De la anterior Sonidos vecinos –estrenada en Buenos Aires en unas pocas salas y escasísima repercusión– a Aquarius no hay un salto cualitativo evidente sino una precisa y minuciosa estrategia narrativa diseñada para llegar a una mayor cantidad de público. El realizador brasileño Kleber Mendonça Filho necesitaba de una actriz con la presencia de Sonia Braga para comandar desde la pantalla con potencia y sensibilidad la vieja historia de la lucha entre el individuo y las fuerzas de la modernización (valga el término como eufemismo multipropósito). Porque ése es –palabras más, palabras menos– el meollo de la cuestión en su segundo largometraje de ficción, nuevamente rodado y ubicado específicamente en su Recife natal; la historia sólo podría trasladarse a megalópolis como Río o San Pablo con muchos y necesarios cambios en ciertos detalles del guión. Clara (Braga) es un exponente de la clase media educada y progresista de esa ciudad y no de cualquier otra. Pero a pesar de vivir en la “parte rica” –según sus propias palabras, separada por un simple desagüe en medio de la playa de la “parte pobre”—, poco y nada le debe a tanto nuevo rico surgido del negocio de la construcción de torres de categoría.
Una primera escena a comienzos de los años ‘80 muestra a Clara –esposa y madre de tres hijos– celebrando abiertamente el cumpleaños de una tía y, no tan secretamente, su reciente triunfo sobre un cáncer de mama. Se trata de una secuencia luminosa, precisa y elegantemente encuadrada en el formato de pantalla ancha que el realizador parece preferir por sobre cualquier otro.
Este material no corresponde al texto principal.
(* ===== verification/PyBase64.v ===== *)
(** * Base64 encoding

    Python's [base64.b64encode], which the agent applies to its public key and
    its signatures, and the fact that both decoders of [Signing] invert it. *)
From S2P Require Import Prelude.
From S2P Require Export Signing.

(** The character of a six-bit value. *)
Definition base64_char (v : Z) : Ascii.ascii :=
  Ascii.ascii_of_N (Z.to_N (if v <? 26 then v + 65
                  else if v <? 52 then v + 71
                  else if v <? 62 then v - 4
                  else if v =? 62 then 43 else 47)).

Definition byte_value (a : Ascii.ascii) : Z := Z.of_N (Ascii.N_of_ascii a).

(** The four sextets of a group of three bytes. *)
Definition sextet0 (a : Ascii.ascii) : Z := Z.shiftr (byte_value a) 2.
Definition sextet1 (a b : Ascii.ascii) : Z := Z.lor (Z.shiftl (Z.land (byte_value a) 3) 4) (Z.shiftr (byte_value b) 4).
Definition sextet2 (b c : Ascii.ascii) : Z := Z.lor (Z.shiftl (Z.land (byte_value b) 15) 2) (Z.shiftr (byte_value c) 6).
Definition sextet3 (c : Ascii.ascii) : Z := Z.land (byte_value c) 63.

Definition pad : Ascii.ascii := byte 61.

(** [base64.b64encode(s)]. *)
Fixpoint b64encode (s : string) : string :=
  match s with
  | EmptyString => EmptyString
  | String a EmptyString =>
    String (base64_char (sextet0 a)) (String (base64_char (sextet1 a Ascii.zero))
      (String pad (String pad EmptyString)))
  | String a (String b EmptyString) =>
    String (base64_char (sextet0 a)) (String (base64_char (sextet1 a b))
      (String (base64_char (sextet2 b Ascii.zero)) (String pad EmptyString)))
  | String a (String b (String c s')) =>
    String (base64_char (sextet0 a)) (String (base64_char (sextet1 a b))
      (String (base64_char (sextet2 b c)) (String (base64_char (sextet3 c)) (b64encode s'))))
  end.

Example b64encode_hello : b64encode "hello" = "aGVsbG8=".
Proof. vm_compute. reflexivity. Qed.

(** ** What holds of every byte, checked byte by byte *)

Definition all_bytes : list Ascii.ascii := byte <$> seq 0 256.

Lemma elem_of_all_bytes (a : Ascii.ascii) : a ∈ all_bytes.
Proof.
  apply list_elem_of_fmap. exists (Ascii.nat_of_ascii a). split.
  - unfold byte. by rewrite Ascii.ascii_nat_embedding.
  - apply elem_of_seq. pose proof (Ascii.nat_ascii_bounded a). lia.
Qed.

Lemma each_byte (p : Ascii.ascii → bool) : forallb p all_bytes = true → ∀ a, p a = true.
Proof. intros Hp a. rewrite forallb_forall in Hp. apply Hp, list_elem_of_In, elem_of_all_bytes. Qed.

Lemma each_byte2 (p : Ascii.ascii → Ascii.ascii → bool) :
  forallb (λ a, forallb (p a) all_bytes) all_bytes = true → ∀ a b, p a b = true.
Proof. intros Hp a. apply each_byte. exact (each_byte _ Hp a). Qed.

(** A character of the alphabet decodes to its value and is neither padding
    nor outside ASCII. *)
Definition good_char (v : Z) : bool :=
  bool_decide (base64_value (base64_char v) = Some v) && negb (is_pad (base64_char v)) &&
  (Ascii.N_of_ascii (base64_char v) <? 128)%N.

Lemma sextet_chars (a b : Ascii.ascii) :
  good_char (sextet0 a) && good_char (sextet1 a b) && good_char (sextet2 a b) && good_char (sextet3 a) = true.
Proof. revert a b. apply each_byte2. vm_compute. reflexivity. Qed.

(** The decoder's shifts undo the encoder's. *)
Lemma sextet_bytes (a b : Ascii.ascii) :
  Ascii.eqb (byte_of (Z.lor (Z.shiftl (sextet0 a) 2) (Z.shiftr (sextet1 a b) 4))) a &&
  (Z.land (sextet1 a b) 15 =? Z.shiftr (byte_value b) 4) &&
  Ascii.eqb (byte_of (Z.lor (Z.shiftl (Z.shiftr (byte_value a) 4) 4) (Z.shiftr (sextet2 a b) 2))) a &&
  (Z.land (sextet2 a b) 3 =? Z.shiftr (byte_value b) 6) &&
  Ascii.eqb (byte_of (Z.lor (Z.shiftl (Z.shiftr (byte_value a) 6) 6) (sextet3 a))) a = true.
Proof. revert a b. apply each_byte2. vm_compute. reflexivity. Qed.

Lemma sextets_good (a b c : Ascii.ascii) :
  good_char (sextet0 a) = true ∧ good_char (sextet1 a b) = true ∧
  good_char (sextet2 b c) = true ∧ good_char (sextet3 c) = true.
Proof.
  pose proof (sextet_chars a b) as H1. pose proof (sextet_chars b c) as H2. pose proof (sextet_chars c c) as H3.
  rewrite !andb_true_iff in *. tauto.
Qed.

Lemma sextets_decode (a b c : Ascii.ascii) :
  byte_of (Z.lor (Z.shiftl (sextet0 a) 2) (Z.shiftr (sextet1 a b) 4)) = a ∧
  byte_of (Z.lor (Z.shiftl (Z.land (sextet1 a b) 15) 4) (Z.shiftr (sextet2 b c) 2)) = b ∧
  byte_of (Z.lor (Z.shiftl (Z.land (sextet2 b c) 3) 6) (sextet3 c)) = c.
Proof.
  pose proof (sextet_bytes a b) as H1. pose proof (sextet_bytes b c) as H2. pose proof (sextet_bytes c c) as H3.
  rewrite !andb_true_iff in *.
  destruct H1 as [[[[H1%Ascii.eqb_eq ->%Z.eqb_eq] _] _] _].
  destruct H2 as [[[[_ _] H2%Ascii.eqb_eq] ->%Z.eqb_eq] _].
  destruct H3 as [_ H3%Ascii.eqb_eq]. done.
Qed.

(** ** The round trip *)

Section Decoding.
Context (strict : bool).

Lemma a2b_char (v : Z) (s : string) (quad : nat) (left pads : Z) :
  good_char v = true →
  a2b_base64 strict (String (base64_char v) s) quad left pads false =
    match quad with
    | 0%nat => a2b_base64 strict s 1 v 0 false
    | 1%nat => String (byte_of (Z.lor (Z.shiftl left 2) (Z.shiftr v 4))) <$> a2b_base64 strict s 2 (Z.land v 15) 0 false
    | 2%nat => String (byte_of (Z.lor (Z.shiftl left 4) (Z.shiftr v 2))) <$> a2b_base64 strict s 3 (Z.land v 3) 0 false
    | _ => String (byte_of (Z.lor (Z.shiftl left 6) v)) <$> a2b_base64 strict s 0 0 0 false
    end.
Proof.
  unfold good_char. rewrite !andb_true_iff, negb_true_iff, bool_decide_eq_true.
  intros [[Hv Hp] _]. simpl. by rewrite Hp, Hv, andb_false_r.
Qed.

(** One, two and three bytes at the end of the input, and a full group. *)
Lemma a2b_encode_1 (a : Ascii.ascii) : a2b_base64 strict (b64encode (String a EmptyString)) 0 0 0 false = Some (String a EmptyString).
Proof.
  destruct (sextets_good a Ascii.zero Ascii.zero) as (H0 & H1 & _ & _).
  destruct (sextets_decode a Ascii.zero Ascii.zero) as (D0 & _ & _).
  unfold b64encode. rewrite a2b_char, a2b_char by done. rewrite D0. simpl. by rewrite andb_false_r.
Qed.

Lemma a2b_encode_2 (a b : Ascii.ascii) :
  a2b_base64 strict (b64encode (String a (String b EmptyString))) 0 0 0 false = Some (String a (String b EmptyString)).
Proof.
  destruct (sextets_good a b Ascii.zero) as (H0 & H1 & H2 & _).
  destruct (sextets_decode a b Ascii.zero) as (D0 & D1 & _).
  unfold b64encode. rewrite !a2b_char by done. rewrite D0, D1. simpl. by rewrite andb_false_r.
Qed.

Lemma a2b_encode_3 (a b c : Ascii.ascii) (s : string) :
  a2b_base64 strict (b64encode (String a (String b (String c s)))) 0 0 0 false =
  (λ t, String a (String b (String c t))) <$> a2b_base64 strict (b64encode s) 0 0 0 false.
Proof.
  destruct (sextets_good a b c) as (H0 & H1 & H2 & H3).
  destruct (sextets_decode a b c) as (D0 & D1 & D2).
  cbn [b64encode]. rewrite !a2b_char by done. rewrite D0, D1, D2. by destruct (a2b_base64 _ _ _ _ _ _).
Qed.

Fixpoint a2b_encode (s : string) : a2b_base64 strict (b64encode s) 0 0 0 false = Some s.
Proof.
  destruct s as [|a [|b [|c s]]]; [done|apply a2b_encode_1|apply a2b_encode_2|].
  by rewrite a2b_encode_3, a2b_encode.
Qed.
End Decoding.

Lemma good_char_ascii (v : Z) : good_char v = true → (Ascii.N_of_ascii (base64_char v) <? 128)%N = true.
Proof. unfold good_char. rewrite !andb_true_iff. tauto. Qed.

Lemma good_char_pad (v : Z) : good_char v = true → is_pad (base64_char v) = false.
Proof. unfold good_char. rewrite !andb_true_iff, negb_true_iff. tauto. Qed.

Fixpoint is_ascii_encode (s : string) : is_ascii (b64encode s) = true.
Proof.
  destruct s as [|a [|b [|c s]]]; [done|..]; cbn [b64encode is_ascii];
    rewrite !good_char_ascii by first [apply (sextets_good a Ascii.zero Ascii.zero)|apply (sextets_good a b Ascii.zero)|apply (sextets_good a b c)]; [done..|].
  by rewrite is_ascii_encode.
Qed.

(** Base64 is decoded to what was encoded, with validation and without. *)
Lemma b64_roundtrip (strict : bool) (s : string) : b64decode strict (b64encode s) = Some s.
Proof.
  unfold b64decode. rewrite is_ascii_encode. cbn [negb].
  pose proof (a2b_encode strict s) as H. destruct s as [|a [|b [|c s]]]; [done|..]; cbn [b64encode] in *;
    by rewrite good_char_pad, andb_false_r by apply (sextets_good a Ascii.zero Ascii.zero).
Qed.

Lemma b64encode_empty (s : string) : b64encode s = EmptyString → s = EmptyString.
Proof. by destruct s as [|a [|b [|c s]]]. Qed.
De todas formas, más allá del registro coral de personajes principales y secundarios, Mendonça Filho desliza un apunte que puede parecer casual, pero es esencial a la totalidad del relato: en medio de la lectura de unos textos escritos por los chicos de la casa en su honor, la Tía se pierde en el recuerdo de algunas sesiones amatorias del pasado remoto, disparadas (como un sucedáneo de la famosa magdalena) por la presencia de un simple mueblecito ubicado en el living. El deseo sexual (una forma de la vitalidad) será uno de los motores centrales en la vida de Clara tres décadas más tarde, ya viuda y con sus retoños fuera del hogar, rodeada de sus amados discos de vinilo (es una excrítica musical), sus libros, su “mujer que ayuda en la casa” y, por supuesto, las cuidadosamente decoradas paredes de ese mismo departamento, uno de los tantos del complejo Aquarius.
Pero Clara, de unos 60 y pico de años, vive literalmente sola en el inmueble, ya que el resto de las unidades han sido compradas por una empresa con la intención de demolerlas y construir allí otra clase de estructura edilicia. Ese es el punto de partida de la encarnizada lucha de la protagonista: su resistencia a la venta, a pesar de una más que interesante propuesta económica, primero, y los cada vez más agresivos mecanismos disuasivos que los nuevos dueños del lugar están dispuestos a utilizar para sacársela de encima. Lo más interesante, sensible y profundo del nuevo film de Kleber Mendonça Filho –que debutó nada más y nada menos que en la Competencia oficial del Festival de Cannes– no está precisamente en ese enfrentamiento entre fuerzas dispares (la Corporación insensible versus el individuo), sino en la descripción de la vida cotidiana de la heroína, en los detalles de la amistad con un grupo de mujeres de su misma edad y el contacto permanente con la gente del barrio, en la amorosa pero conflictiva relación con los hijos, en su tozudez lúcida. Y en ese deseo latente que parece dispararse, irónicamente, a partir de una orgía en el piso de arriba organizada con el fin de escandalizarla.
En ese espacio físico que Clara entiende como una forma de la identidad, la colección de discos se transforma en un álbum de recuerdos diáfanos. Como cada esquina del departamento mismo. Es precisamente esa noción, tanto intelectual como emocional, lo que el representante visible del emprendimiento inmobiliario (mucho más joven que ella, un típico pedante con master universitario) no logra comprender. Aquarius adopta el punto de vista inamovible de la primera y transforma progresivamente al segundo en el enemigo a combatir, idea que el realizador refuerza durante el último tercio del film con confesiones imprevistas y un cierre esperanzador sostenido gracias a un tono catártico pour la galerie. Queda impregnada en la memoria la fuerza de la ex Doña Flor, indivisible aquí de su personaje, a tal punto que sería imposible imaginarse la película sin ella.